If you’re reading this the night before your first day of outpatient treatment — or maybe at 3 a.m., a few days in, wondering if everyone else feels this scattered — take a breath. What you’re feeling is normal. Starting treatment is one of the harder things a person can do, and nobody walks into it feeling ready.

This guide walks you through what a typical first week of outpatient treatment looks like, what to bring, what you might feel, and what’s normal at each stage. Every program is a little different, but the shape of that first week tends to be remarkably consistent.

The TL;DR: Your First Week at a Glance

  • Day 1: Intake paperwork, biopsychosocial assessment, meeting your primary counselor, a tour, and often your first group session.
  • Days 2–3: You settle into the rhythm of group therapy, individual sessions, and (if applicable) medication management.
  • Days 4–5: Specialized groups begin — CBT or DBT skills, relapse prevention, family dynamics. You may get homework.
  • Days 6–7: The weekend. Most programs are lighter or off. This is when feelings tend to land. Have a plan.

Expect to feel tired. Expect to cry unexpectedly. Expect to hate it on Wednesday and feel cautiously hopeful on Friday. All of that is part of it.

Day One: Intake and Assessment

Your first day is mostly paperwork and conversation. Plan for three to five hours, even if your program runs shorter sessions afterward. Bring a photo ID, your insurance card, a list of any medications you take (including dosages), and the name and phone number of your primary care physician if you have one.

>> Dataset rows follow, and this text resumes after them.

(** The choreography policy.  The queue is kept by decreasing priority, and
    in insertion order within a priority: [Enqueue] appends to the routines of
    its priority, [RemoveCRoutine] takes out exactly the first routine with the
    id, stopped and not held by anybody.  On such a queue [NextRoutine] returns
    a routine that may run such that none of higher priority may, and none of
    equal priority inserted before; or it returns none, no queued routine may
    run, and the next notification is not swallowed. *)
Theorem choreography_next_routine now ctx crs :
  sorted (cr_queue_ ctx) → stop_ ctx = false →
  (∀ p a, (p, a) ∈ cr_queue_ ctx → is_Some (crs !! a)) →
  (∃ r ctx' crs', NextRoutine now ctx crs = Some (r, ctx', crs') ∧ cr_queue_ ctx' = cr_queue_ ctx ∧
    match r with
    | Some a => ∃ q1 p q2, cr_queue_ ctx = q1 ++ (p, a) :: q2 ∧ runnable_at now crs a = true ∧
        (∀ p' b, (p', b) ∈ q1 → runnable_at now crs b = false) ∧
        (∀ p' b, (p', b) ∈ cr_queue_ ctx → p < p' → runnable_at now crs b = false)
    | None => (∀ p b, (p, b) ∈ cr_queue_ ctx → runnable_at now crs b = false) ∧ (Notify ctx').1 = true
    end) ∧
  (∀ p a p', let q' := cr_queue_ (Enqueue p a ctx).2 in
     sorted q' ∧ filter (λ x, x.1 = p') q' = filter (λ x, x.1 = p') (cr_queue_ ctx) ++
       (if decide (p = p') then [(p, a)] else [])) ∧
  (∀ crid ctx' crs', RemoveCRoutine crid ctx crs = Some (ctx', crs') → sorted (cr_queue_ ctx') ∧
     ((ctx' = ctx ∧ ∀ p a c, (p, a) ∈ cr_queue_ ctx → crs !! a = Some c → CRoutine.id_ c ≠ crid) ∨
      (∃ q1 q2 p a c, cr_queue_ ctx = q1 ++ (p, a) :: q2 ∧ cr_queue_ ctx' = q1 ++ q2 ∧
         crs !! a = Some c ∧ CRoutine.id_ c = crid ∧ lock_ c = false ∧
         crs' = <[a := Stop c]> crs))).
Proof.
  intros Hs Hst Hall. split_and!.
  - destruct (scan_total (λ _ (u : unit), u) now (snd <$> cr_queue_ ctx) tt crs) as (r & u & crs' & H).
    { intros a ([p b] & -> & Hb)%list_elem_of_fmap. by eapply Hall. }
    unfold NextRoutine. rewrite Hst, H. cbn. pose proof (scan_spec _ _ _ _ _ _ _ _ H) as Hspec. destruct r as [a|].
    + eexists _, _, _. split_and!; [done|done|].
      destruct Hspec as (i & crs1 & c & Hi & Hbef & Hsw & Hc & Hr & ->).
      rewrite list_lookup_fmap_Some in Hi. destruct Hi as ([p a'] & Ha & Hi). cbn in Ha. subst a'.
      assert (∀ p' b, (p', b) ∈ take i (cr_queue_ ctx) → runnable_at now crs b = false) as Htake.
      { intros p' b (j & [Hj Hlt]%lookup_take_Some)%list_elem_of_lookup.
        apply (Hbef j); [lia|]. by rewrite list_lookup_fmap, Hj. }
      exists (take i (cr_queue_ ctx)), p, (drop (Datatypes.S i) (cr_queue_ ctx)). split_and!; [|
        rewrite <-(swept_runnable _ _ _ _ Hsw); unfold runnable_at; by rewrite Hc|exact Htake|].
      { by rewrite take_drop_middle. }
      intros p' b Hb Hp. rewrite <-(take_drop_middle _ _ _ Hi) in Hb, Hs.
      apply elem_of_app in Hb as [Hb|[[= -> ->]|Hb]%elem_of_cons]; [by eapply Htake|lia|].
      apply StronglySorted_app_1_r in Hs. inversion Hs as [|?? _ Hf]; subst.
      rewrite Forall_forall in Hf. apply Hf in Hb. cbn in Hb. lia.
    + eexists _, _, _. split_and!; [done|done|]. destruct Hspec as [Hsw Hn]. split; [|done].
      intros p b Hb. apply Hn, list_elem_of_fmap. by exists (p, b).
  - intros p a p'. split; [by apply emplace_sorted|by apply emplace_fifo].
  - intros crid ctx' crs' H. unfold RemoveCRoutine in H.
    destruct (remove_loop crid (cr_queue_ ctx) crs) as [[q1 crs1]|] eqn:E; cbn in H; [|done]. simplify_eq. cbn.
    split; [by eapply sublist_sorted; [eapply remove_loop_sublist|]|].
    apply remove_loop_spec in E as [(-> & -> & Hn)|Hex]; [left|right; exact Hex].
    split; [by destruct ctx|done].
Qed.

(** Priorities 1, 5, 5: the first of the two at 5 is held. *)
Definition demo_ctx : t := (Enqueue 5 2 (Enqueue 5 1 (Enqueue 1 0 ChoreographyContext).2).2).2.
Definition demo_heap : heap :=
  <[0%nat := CRoutine.CRoutine 0]>
    (<[1%nat := set_lock true (CRoutine.CRoutine 0)]> (<[2%nat := CRoutine.CRoutine 0]> ∅)).

Lemma choreography_next_routine_witness :
  cr_queue_ demo_ctx = [(5, 1%nat); (5, 2%nat); (1, 0%nat)] ∧
  (NextRoutine 0 demo_ctx demo_heap ≫= λ x, x.1.1) = Some 2%nat ∧
  sorted (cr_queue_ (Enqueue 7 4 demo_ctx).2).
Proof.
  split_and!; [reflexivity|vm_compute; reflexivity|].
  refine (proj1 (proj1 (proj2 (choreography_next_routine 0 demo_ctx demo_heap _ _ _)) 7 4%nat 7)).
  - vm_compute. repeat constructor; vm_compute; discriminate.
  - reflexivity.
  - intros p a H. change (cr_queue_ demo_ctx) with [(5, 1%nat); (5, 2%nat); (1, 0%nat)] in H.
    rewrite !elem_of_cons, elem_of_nil in H. destruct H as [[= -> ->]|[[= -> ->]|[[= -> ->]|[]]]]; by eexists.
Defined.
End ChoreographyProofs.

The Biopsychosocial Assessment

This is a long interview — often 60 to 90 minutes — where a clinician asks about your substance use history, mental health, medical history, family, work, living situation, and legal issues if any. It can feel invasive. It’s not meant to be. Your clinical team is building a picture so they can tailor your treatment. Be as honest as you can. Nothing you say will surprise them. Nothing you say will get you kicked out.

Meeting Your Primary Counselor

You’ll be assigned a primary counselor — sometimes called a case manager or therapist — who becomes your point person for the duration of treatment. This relationship matters. If after a week or two it doesn’t feel like a fit, it’s okay to request a change. Most programs expect that and accommodate it without drama.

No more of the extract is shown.